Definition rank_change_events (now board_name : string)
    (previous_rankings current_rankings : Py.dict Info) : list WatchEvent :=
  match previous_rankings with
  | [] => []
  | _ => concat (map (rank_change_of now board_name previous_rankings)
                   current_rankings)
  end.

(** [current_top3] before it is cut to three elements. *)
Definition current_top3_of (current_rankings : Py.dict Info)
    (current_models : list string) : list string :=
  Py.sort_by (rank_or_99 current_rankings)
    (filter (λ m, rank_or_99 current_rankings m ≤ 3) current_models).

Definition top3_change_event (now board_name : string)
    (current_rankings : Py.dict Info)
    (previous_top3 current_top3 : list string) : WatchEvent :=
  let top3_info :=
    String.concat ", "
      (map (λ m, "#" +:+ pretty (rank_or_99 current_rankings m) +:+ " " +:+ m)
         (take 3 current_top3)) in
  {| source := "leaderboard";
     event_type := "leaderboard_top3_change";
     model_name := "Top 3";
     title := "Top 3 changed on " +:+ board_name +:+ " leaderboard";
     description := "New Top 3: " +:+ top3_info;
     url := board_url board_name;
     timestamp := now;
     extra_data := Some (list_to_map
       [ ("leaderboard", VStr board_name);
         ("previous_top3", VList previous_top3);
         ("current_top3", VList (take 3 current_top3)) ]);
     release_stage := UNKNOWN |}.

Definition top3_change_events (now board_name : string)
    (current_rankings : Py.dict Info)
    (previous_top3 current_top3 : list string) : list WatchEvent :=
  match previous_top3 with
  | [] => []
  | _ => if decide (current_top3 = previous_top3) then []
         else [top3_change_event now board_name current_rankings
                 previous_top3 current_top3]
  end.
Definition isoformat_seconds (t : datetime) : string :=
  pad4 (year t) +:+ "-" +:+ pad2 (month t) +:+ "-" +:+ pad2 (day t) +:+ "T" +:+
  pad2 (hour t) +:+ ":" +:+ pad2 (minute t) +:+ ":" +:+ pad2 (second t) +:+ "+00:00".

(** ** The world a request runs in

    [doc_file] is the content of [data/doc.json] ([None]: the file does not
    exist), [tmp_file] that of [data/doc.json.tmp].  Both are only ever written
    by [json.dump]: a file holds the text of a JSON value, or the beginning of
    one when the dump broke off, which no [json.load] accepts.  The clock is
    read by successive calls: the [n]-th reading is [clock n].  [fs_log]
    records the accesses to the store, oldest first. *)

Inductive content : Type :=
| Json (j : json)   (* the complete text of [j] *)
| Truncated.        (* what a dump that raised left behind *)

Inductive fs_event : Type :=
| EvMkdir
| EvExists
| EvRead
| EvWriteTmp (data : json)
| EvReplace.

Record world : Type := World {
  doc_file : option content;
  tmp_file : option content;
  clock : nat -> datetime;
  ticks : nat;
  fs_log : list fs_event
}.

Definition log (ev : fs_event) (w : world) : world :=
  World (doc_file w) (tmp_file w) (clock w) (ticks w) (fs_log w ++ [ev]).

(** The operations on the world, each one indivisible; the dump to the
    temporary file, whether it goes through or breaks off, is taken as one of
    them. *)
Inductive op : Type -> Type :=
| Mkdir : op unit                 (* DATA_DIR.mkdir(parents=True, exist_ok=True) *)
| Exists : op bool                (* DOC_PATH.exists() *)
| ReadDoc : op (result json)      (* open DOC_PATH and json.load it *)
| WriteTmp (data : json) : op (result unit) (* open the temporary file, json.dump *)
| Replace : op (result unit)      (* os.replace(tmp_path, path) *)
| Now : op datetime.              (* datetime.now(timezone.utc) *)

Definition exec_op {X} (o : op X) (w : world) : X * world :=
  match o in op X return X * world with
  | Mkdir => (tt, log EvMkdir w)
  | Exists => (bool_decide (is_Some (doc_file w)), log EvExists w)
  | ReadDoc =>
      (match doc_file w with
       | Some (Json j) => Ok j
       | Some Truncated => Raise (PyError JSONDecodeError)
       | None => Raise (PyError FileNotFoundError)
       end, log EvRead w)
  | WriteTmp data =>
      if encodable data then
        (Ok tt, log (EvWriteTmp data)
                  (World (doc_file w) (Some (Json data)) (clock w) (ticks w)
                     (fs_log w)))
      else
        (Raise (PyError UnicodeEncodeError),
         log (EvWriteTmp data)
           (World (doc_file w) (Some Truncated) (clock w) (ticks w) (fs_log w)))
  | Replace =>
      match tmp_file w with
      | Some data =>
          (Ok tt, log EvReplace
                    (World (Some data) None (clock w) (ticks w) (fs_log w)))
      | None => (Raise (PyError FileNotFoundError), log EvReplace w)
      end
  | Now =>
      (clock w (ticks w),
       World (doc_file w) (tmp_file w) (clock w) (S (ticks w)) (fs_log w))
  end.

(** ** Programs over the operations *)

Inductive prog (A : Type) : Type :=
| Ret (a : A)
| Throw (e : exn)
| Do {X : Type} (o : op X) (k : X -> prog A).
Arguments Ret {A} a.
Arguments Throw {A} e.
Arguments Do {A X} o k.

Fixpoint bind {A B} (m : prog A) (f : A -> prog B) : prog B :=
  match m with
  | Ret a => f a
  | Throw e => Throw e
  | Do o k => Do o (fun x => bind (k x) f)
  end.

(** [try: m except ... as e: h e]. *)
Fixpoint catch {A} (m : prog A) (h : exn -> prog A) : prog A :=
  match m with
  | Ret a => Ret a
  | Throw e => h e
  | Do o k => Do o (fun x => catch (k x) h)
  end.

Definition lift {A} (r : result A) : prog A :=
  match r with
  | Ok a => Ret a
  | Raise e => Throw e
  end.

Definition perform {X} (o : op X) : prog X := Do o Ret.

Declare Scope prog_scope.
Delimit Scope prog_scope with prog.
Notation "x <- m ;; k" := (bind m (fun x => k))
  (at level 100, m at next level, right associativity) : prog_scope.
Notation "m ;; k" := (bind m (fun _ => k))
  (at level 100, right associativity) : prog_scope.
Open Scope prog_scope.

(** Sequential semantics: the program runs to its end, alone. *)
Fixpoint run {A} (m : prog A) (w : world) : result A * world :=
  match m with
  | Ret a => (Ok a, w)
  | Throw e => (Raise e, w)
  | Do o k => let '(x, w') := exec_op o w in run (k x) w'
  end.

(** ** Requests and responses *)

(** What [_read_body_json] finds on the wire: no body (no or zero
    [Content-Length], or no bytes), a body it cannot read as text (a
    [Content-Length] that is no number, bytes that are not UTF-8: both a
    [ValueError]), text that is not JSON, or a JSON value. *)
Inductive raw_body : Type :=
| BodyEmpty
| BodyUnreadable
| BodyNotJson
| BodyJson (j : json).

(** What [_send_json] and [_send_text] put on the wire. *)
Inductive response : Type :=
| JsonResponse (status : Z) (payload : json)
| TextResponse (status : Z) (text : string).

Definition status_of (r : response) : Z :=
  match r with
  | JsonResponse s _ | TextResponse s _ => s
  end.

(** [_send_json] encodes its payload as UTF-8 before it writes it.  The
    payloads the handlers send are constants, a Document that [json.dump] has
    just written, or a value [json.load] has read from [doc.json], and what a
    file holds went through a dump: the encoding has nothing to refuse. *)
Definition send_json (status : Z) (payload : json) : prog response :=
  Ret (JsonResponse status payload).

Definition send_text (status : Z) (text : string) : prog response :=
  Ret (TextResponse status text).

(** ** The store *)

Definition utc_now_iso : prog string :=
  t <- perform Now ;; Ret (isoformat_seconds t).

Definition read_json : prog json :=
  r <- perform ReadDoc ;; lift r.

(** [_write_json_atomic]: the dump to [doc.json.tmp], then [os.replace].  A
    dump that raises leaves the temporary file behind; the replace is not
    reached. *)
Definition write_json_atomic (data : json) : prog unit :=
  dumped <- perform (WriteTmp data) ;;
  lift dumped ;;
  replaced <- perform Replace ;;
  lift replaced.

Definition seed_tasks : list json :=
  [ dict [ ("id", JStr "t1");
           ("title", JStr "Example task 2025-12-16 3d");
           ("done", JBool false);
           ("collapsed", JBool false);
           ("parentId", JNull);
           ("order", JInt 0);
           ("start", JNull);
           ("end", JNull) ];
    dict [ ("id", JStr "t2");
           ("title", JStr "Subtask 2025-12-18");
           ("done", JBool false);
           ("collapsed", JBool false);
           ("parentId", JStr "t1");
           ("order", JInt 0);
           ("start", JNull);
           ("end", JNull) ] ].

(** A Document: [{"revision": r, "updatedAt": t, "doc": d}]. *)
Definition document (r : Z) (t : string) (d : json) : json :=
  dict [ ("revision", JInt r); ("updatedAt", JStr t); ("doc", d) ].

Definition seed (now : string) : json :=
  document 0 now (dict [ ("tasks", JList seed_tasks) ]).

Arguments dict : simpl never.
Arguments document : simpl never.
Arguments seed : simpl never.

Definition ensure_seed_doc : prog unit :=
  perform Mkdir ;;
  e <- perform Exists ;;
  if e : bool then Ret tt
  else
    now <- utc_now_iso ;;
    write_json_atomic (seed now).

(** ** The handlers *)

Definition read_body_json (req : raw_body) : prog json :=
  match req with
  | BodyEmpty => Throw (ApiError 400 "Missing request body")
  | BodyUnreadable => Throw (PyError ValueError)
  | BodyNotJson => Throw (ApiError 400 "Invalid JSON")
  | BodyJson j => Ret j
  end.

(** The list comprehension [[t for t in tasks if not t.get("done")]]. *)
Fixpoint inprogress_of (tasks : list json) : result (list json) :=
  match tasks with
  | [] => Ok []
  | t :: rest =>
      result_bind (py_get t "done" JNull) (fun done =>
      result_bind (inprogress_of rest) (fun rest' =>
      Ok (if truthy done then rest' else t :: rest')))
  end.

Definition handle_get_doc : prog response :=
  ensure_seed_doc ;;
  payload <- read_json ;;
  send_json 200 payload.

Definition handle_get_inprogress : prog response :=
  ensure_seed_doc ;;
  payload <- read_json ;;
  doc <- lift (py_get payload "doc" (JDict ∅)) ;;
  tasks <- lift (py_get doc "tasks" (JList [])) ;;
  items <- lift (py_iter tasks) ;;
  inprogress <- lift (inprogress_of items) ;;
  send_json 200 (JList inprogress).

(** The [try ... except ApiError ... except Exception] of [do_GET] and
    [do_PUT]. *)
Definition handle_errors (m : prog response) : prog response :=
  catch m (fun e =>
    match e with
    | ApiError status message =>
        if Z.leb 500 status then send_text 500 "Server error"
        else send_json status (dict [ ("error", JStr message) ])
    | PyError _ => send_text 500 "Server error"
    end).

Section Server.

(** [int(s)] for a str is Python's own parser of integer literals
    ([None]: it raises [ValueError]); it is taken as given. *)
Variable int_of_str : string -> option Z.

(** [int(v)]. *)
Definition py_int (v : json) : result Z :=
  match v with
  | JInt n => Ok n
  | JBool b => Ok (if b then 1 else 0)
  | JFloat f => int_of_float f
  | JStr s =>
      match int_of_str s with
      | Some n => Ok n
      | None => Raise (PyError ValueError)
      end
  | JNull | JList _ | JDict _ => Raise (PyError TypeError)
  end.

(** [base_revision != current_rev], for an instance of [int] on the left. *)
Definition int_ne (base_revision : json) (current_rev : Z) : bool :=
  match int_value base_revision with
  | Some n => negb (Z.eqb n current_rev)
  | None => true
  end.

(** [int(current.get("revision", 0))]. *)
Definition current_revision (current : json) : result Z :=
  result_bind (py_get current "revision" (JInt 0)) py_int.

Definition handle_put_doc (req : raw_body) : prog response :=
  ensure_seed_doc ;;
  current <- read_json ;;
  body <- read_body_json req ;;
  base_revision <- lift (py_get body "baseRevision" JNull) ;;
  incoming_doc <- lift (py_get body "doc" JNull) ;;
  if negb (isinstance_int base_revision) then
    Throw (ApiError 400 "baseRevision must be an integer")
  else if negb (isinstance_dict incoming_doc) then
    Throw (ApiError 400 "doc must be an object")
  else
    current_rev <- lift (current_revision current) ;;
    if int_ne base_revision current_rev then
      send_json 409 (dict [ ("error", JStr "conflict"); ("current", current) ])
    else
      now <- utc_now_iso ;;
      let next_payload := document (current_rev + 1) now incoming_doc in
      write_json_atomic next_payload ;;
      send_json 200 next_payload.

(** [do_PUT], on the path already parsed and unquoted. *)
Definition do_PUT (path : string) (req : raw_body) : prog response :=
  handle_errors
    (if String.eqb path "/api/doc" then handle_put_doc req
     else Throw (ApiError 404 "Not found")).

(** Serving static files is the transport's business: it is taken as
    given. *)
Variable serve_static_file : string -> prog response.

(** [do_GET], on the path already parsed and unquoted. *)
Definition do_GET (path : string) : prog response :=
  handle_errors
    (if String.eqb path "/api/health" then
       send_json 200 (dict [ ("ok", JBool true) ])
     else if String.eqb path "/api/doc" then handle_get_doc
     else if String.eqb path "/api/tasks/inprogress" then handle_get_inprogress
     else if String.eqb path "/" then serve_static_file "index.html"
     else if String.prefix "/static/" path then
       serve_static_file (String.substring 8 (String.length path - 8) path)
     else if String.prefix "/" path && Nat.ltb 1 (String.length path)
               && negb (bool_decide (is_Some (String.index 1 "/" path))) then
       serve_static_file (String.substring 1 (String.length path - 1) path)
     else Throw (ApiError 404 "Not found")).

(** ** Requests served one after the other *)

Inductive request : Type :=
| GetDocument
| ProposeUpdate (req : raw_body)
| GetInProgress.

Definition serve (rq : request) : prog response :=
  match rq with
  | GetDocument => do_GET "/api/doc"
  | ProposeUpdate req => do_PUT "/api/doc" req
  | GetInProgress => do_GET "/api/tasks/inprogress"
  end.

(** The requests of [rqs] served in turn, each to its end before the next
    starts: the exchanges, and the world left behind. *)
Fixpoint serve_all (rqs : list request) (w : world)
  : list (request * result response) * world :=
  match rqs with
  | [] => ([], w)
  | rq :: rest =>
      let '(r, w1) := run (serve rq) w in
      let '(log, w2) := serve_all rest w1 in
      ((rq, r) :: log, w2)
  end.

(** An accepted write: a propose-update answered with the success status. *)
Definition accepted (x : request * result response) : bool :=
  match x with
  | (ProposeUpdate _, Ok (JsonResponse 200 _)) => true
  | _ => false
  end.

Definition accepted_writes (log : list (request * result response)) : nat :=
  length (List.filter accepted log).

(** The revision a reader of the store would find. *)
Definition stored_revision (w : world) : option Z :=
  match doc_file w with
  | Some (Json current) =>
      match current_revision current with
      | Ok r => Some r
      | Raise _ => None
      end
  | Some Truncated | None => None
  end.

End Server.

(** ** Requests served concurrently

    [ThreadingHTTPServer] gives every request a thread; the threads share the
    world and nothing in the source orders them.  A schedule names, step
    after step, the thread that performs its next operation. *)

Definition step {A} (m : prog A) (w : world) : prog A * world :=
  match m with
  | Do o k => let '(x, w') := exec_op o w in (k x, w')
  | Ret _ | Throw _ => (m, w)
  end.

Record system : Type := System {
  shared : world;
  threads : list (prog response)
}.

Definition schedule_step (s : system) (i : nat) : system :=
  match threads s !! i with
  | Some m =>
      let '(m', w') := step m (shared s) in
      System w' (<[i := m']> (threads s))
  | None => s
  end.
────────────────────────────────────────
▶ Prompt
Scan the material for "None" and copy the lines that hold it.

▶ Response to the exercise
    [doc_file] is the content of [data/doc.json] ([None]: the file does not
       | None => Raise (PyError FileNotFoundError)
                    (World (Some data) None (clock w) (ticks w) (fs_log w)))
      | None => (Raise (PyError FileNotFoundError), log EvReplace w)
    ([None]: it raises [ValueError]); it is taken as given. *)
      | None => Raise (PyError ValueError)
  | None => true
      | Raise _ => None
  | Some Truncated | None => None
  | None => s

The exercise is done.